#### [Work required]
Reproduce, with no alteration, the span of lines that begins at the line containing "else exited 128 []." and ends at the last line of the records, both ends included, and nothing else.

Records excerpted from a collection
=== Begin Enclosure ===

(** A computation that never creates a directory or writes a file, and
    that ends the process, if it does, with a failure status. *)
Definition read_only {A} (m : M A) : Prop :=
  forall w s, exists evs,
    extends_trace s evs (after m w s)
    /\ existsb is_fs_event evs = false
    /\ forall c, outcome m w s = Exit c -> c <> 0%Z.

(** [main] cut at its first write.  [generate] is [main] up to and including
    the completion call and yields the repository root and the generated
    Markdown; [publish] is the rest ([main_is_generate_then_publish]). *)
Definition generate : M (jsstring * jsstring) :=
  let! inside := ensureGitRepository in
  (if inside then ret tt
   else
     console_error (lit "This tool must be run inside a Git repository.");;
     process_exit 1);;
  let! top := execSync (lit "git rev-parse --show-toplevel") in
  let repoRoot := trim top in
  let! mode := prompt_list (lit "mode") (lit "What would you like to generate?")
                 mode_choices in
  let! range :=
    (if decide (mode = lit "tags") then selectByTags
     else if decide (mode = lit "commits") then selectByCommits
     else selectByTimeRange) in
  let! historyMarkdown := collectGitHistoryText range in
  let! changelogMarkdown := callAzureOpenAI historyMarkdown in
  ret (repoRoot, changelogMarkdown).

Definition publish (repoRoot changelogMarkdown : jsstring) : M unit :=
  let outPath := changelog_path repoRoot in
  writeFileSync outPath changelogMarkdown;;
  console_log (nl ++ lit "Changelog written to: " ++ outPath);;
  let! siteDir := createDocsifySite repoRoot changelogMarkdown in
  serveDocsify siteDir 3000.

(** The spec's names for the errors of the script. *)
Definition NoCommitsFound : Exn := Error (lit "No commits found.").
Definition NoTagsFound : Exn := Error (lit "No tags found.").
Definition InvalidSelection_commits : Exn :=
  Error (lit "FROM and TO commits cannot be the same.").
Definition InvalidSelection_tags : Exn :=
  Error (lit "FROM and TO tags cannot be the same.").
Definition DateParseFailure : Exn :=
  Error (lit "Could not parse dates. Please try again with clearer input.").
Definition NoRevisionForTimestamp : Exn :=
  Error (lit "Could not find commits for the given time range.").
Definition MissingCredential : Exn := Error (lit "OPENAI_API_KEY is required.").
Definition EmptyCompletion : Exn := Error (lit "Received empty content from the model.").
Definition CompletionServiceError (res : Response) : Exn :=
  Error (lit "Azure OpenAI error: " ++ String_of_N (status res) ++ lit " "
           ++ statusText res ++ lit " - " ++ text res).

Definition is_InvalidSelection (e : Exn) : bool :=
  bool_decide (e = InvalidSelection_commits)
  || bool_decide (e = InvalidSelection_tags).

(** The masked question for the key. *)
Definition key_question : Event :=
  Asked (lit "password") (lit "apiKey") (lit "Enter OPENAI_API_KEY:").

(** The key [callAzureOpenAI] works with: the environment variable, or
    what the user types when the variable is unset or empty. *)
Definition credential (w : World) : option jsstring :=
  if key_missing (env_OPENAI_API_KEY w)
  then Some (inquirer_input w (lit "apiKey"))
  else env_OPENAI_API_KEY w.

(** The request [callAzureOpenAI] sends for a history text. *)
Definition request_of (w : World) (historyMarkdown : jsstring) : Request :=
  completion_request (default [] (credential w)) historyMarkdown.

(** The content field of a response body is missing, falsy, empty or made
    of white space only. *)
Definition blank_content (v : JSValue) : bool :=
  match v with
  | JStr c => forallb isWhiteSpace c
  | _ => negb (truthy v)
  end.

(** The events a run added to the trace. *)
Definition new_events (s s' : State) : list Event :=
  drop (length (trace s)) (trace s').

(** What [path_join a] puts in front of its second argument. *)
Definition join_prefix (a : jsstring) : jsstring :=
  match last a with
  | None => []
  | Some u => if u =? 47 then a else a ++ lit "/"
  end.

(** The questions of the three strategies. *)
Definition list_question (qname msg : jsstring) : Event := Asked (lit "list") qname msg.
Definition from_question : Event :=
  list_question (lit "from") (lit "Select the older commit (FROM):").
Definition to_question : Event :=
  list_question (lit "to") (lit "Select the newer commit (TO):").
Definition fromTag_question : Event :=
  list_question (lit "fromTag") (lit "Select the older release (FROM):").
Definition toTag_question : Event :=
  list_question (lit "toTag") (lit "Select the newer release (TO):").
Definition start_question : Event := Asked (lit "input") (lit "start") start_message.
Definition end_question : Event := Asked (lit "input") (lit "end") end_message.

(** The tags offered to the user. *)
Definition tag_choices (w : World) : list Choice :=
  map tag_choice (List.filter truthy_str (split_lines (stdout (run w tags_command)))).

(** The revision an answer to a list question stands for. *)
Definition picked (choices : list Choice) (position : nat) : option jsstring :=
  value <$> choices !! position.

(** The choice shown for a commit whose date is valid. *)
Definition commit_label (w : World) (entry : LogEntry) : Choice :=
  {| name := slice0 7 (hash entry) ++ lit "  "
       ++ slice0 10 (toISOString (default 0%Z (Date_parse w (date entry))))
       ++ lit "  " ++ message entry;
     value := hash entry |}.

(** The output of the boundary query for a timestamp, trimmed. *)
Definition last_commit_before (w : World) (t : Z) : jsstring :=
  trim (stdout (run w (before_command (toISOString t)))).

(** The layout of a history text: the title, then every section as a blank
    line, its heading line and its body. *)
Definition headed_sections (sections : list (jsstring * jsstring)) : jsstring :=
  lit "# Git History"
    ++ concat (map (fun sec => nl ++ nl ++ lit "## " ++ fst sec ++ nl ++ snd sec)
                   sections).

(** The lines of a text that are second-level Markdown headings. *)
Definition is_heading (line : jsstring) : bool := starts_with (lit "## ") line.

Definition heading_lines (text : jsstring) : list jsstring :=
  List.filter is_heading (split_lines text).

(** What a section shows for the output of its query. *)
Definition section_body (output placeholder : jsstring) : jsstring :=
  match trim output with
  | [] => placeholder
  | shown => shown
  end.

(** ** A sample repository, user and service

    A repository at [/repo] with two commits and the tags [v1.0.0] and
    [v1.1.0]; the newer commit adds [a.txt]. *)

Definition old_commit : jsstring := lit "1a2b3c4d5e6f708192a3b4c5d6e7f8091a2b3c4d".
Definition new_commit : jsstring := lit "9f8e7d6c5b4a39281706f5e4d3c2b1a098765432".

Definition sample_log : list LogEntry := [
  {| hash := new_commit; date := lit "2024-05-02T10:00:00+00:00";
     message := lit "Add a.txt" |};
  {| hash := old_commit; date := lit "2024-04-30T09:00:00+00:00";
     message := lit "Initial commit" |}
].

Definition exited (code : Z) (output : jsstring) : ExecResult :=
  {| exit_status := code; stdout := output |}.

Definition sample_run (command : jsstring) : ExecResult :=
  if decide (command = lit "git rev-parse --show-toplevel")
  then exited 0 (lit "/repo" ++ nl)
  else if decide (command = tags_command)
  then exited 0 (lit "v1.1.0 | 2024-05-02 | Release 1.1.0" ++ nl
                   ++ lit "v1.0.0 | 2024-04-30 | Release 1.0.0" ++ nl)
  else if decide (command = before_command (lit "2024-05-01T00:00:00.000Z"))
  then exited 0 (old_commit ++ nl)
  else if decide (command = before_command (lit "2024-06-01T00:00:00.000Z"))
  then exited 0 (new_commit ++ nl)
  else if decide (command = before_command (lit "2024-07-01T00:00:00.000Z"))
  then exited 0 (new_commit ++ nl)
  else if starts_with (lit "git rev-list --ancestry-path ") command
  then exited 0 (new_commit ++ nl)
  else if starts_with (lit "git log ") command
  then exited 0 (lit "9f8e7d6" ++ [9] ++ lit "Ada" ++ [9]
                   ++ lit "2024-05-02 10:00:00 +0000" ++ [9] ++ lit "Add a.txt" ++ nl)
  else if starts_with (lit "git diff --name-status ") command
  then exited 0 (lit "A" ++ [9] ++ lit "a.txt" ++ nl)
  else if starts_with (lit "git diff --stat ") command
  then exited 0 (lit " a.txt | 1 +" ++ nl
                   ++ lit " 1 file changed, 1 insertion(+)" ++ nl)
  else exited 128 [].

Definition sample_dates (s : jsstring) : option Z :=
  if decide (s = lit "2024-05-01") then Some 1714521600000%Z
  else if decide (s = lit "2024-06-01") then Some 1717200000000%Z
  else if decide (s = lit "2024-07-01") then Some 1719792000000%Z
  else if decide (s = lit "2024-05-02T10:00:00+00:00") then Some 1714644000000%Z
  else if decide (s = lit "2024-04-30T09:00:00+00:00") then Some 1714467600000%Z
  else None.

=== End Enclosure ===

#### [Solution to this task]
  else exited 128 [].

Definition sample_dates (s : jsstring) : option Z :=
  if decide (s = lit "2024-05-01") then Some 1714521600000%Z
  else if decide (s = lit "2024-06-01") then Some 1717200000000%Z
  else if decide (s = lit "2024-07-01") then Some 1719792000000%Z
  else if decide (s = lit "2024-05-02T10:00:00+00:00") then Some 1714644000000%Z
  else if decide (s = lit "2024-04-30T09:00:00+00:00") then Some 1714467600000%Z
  else None.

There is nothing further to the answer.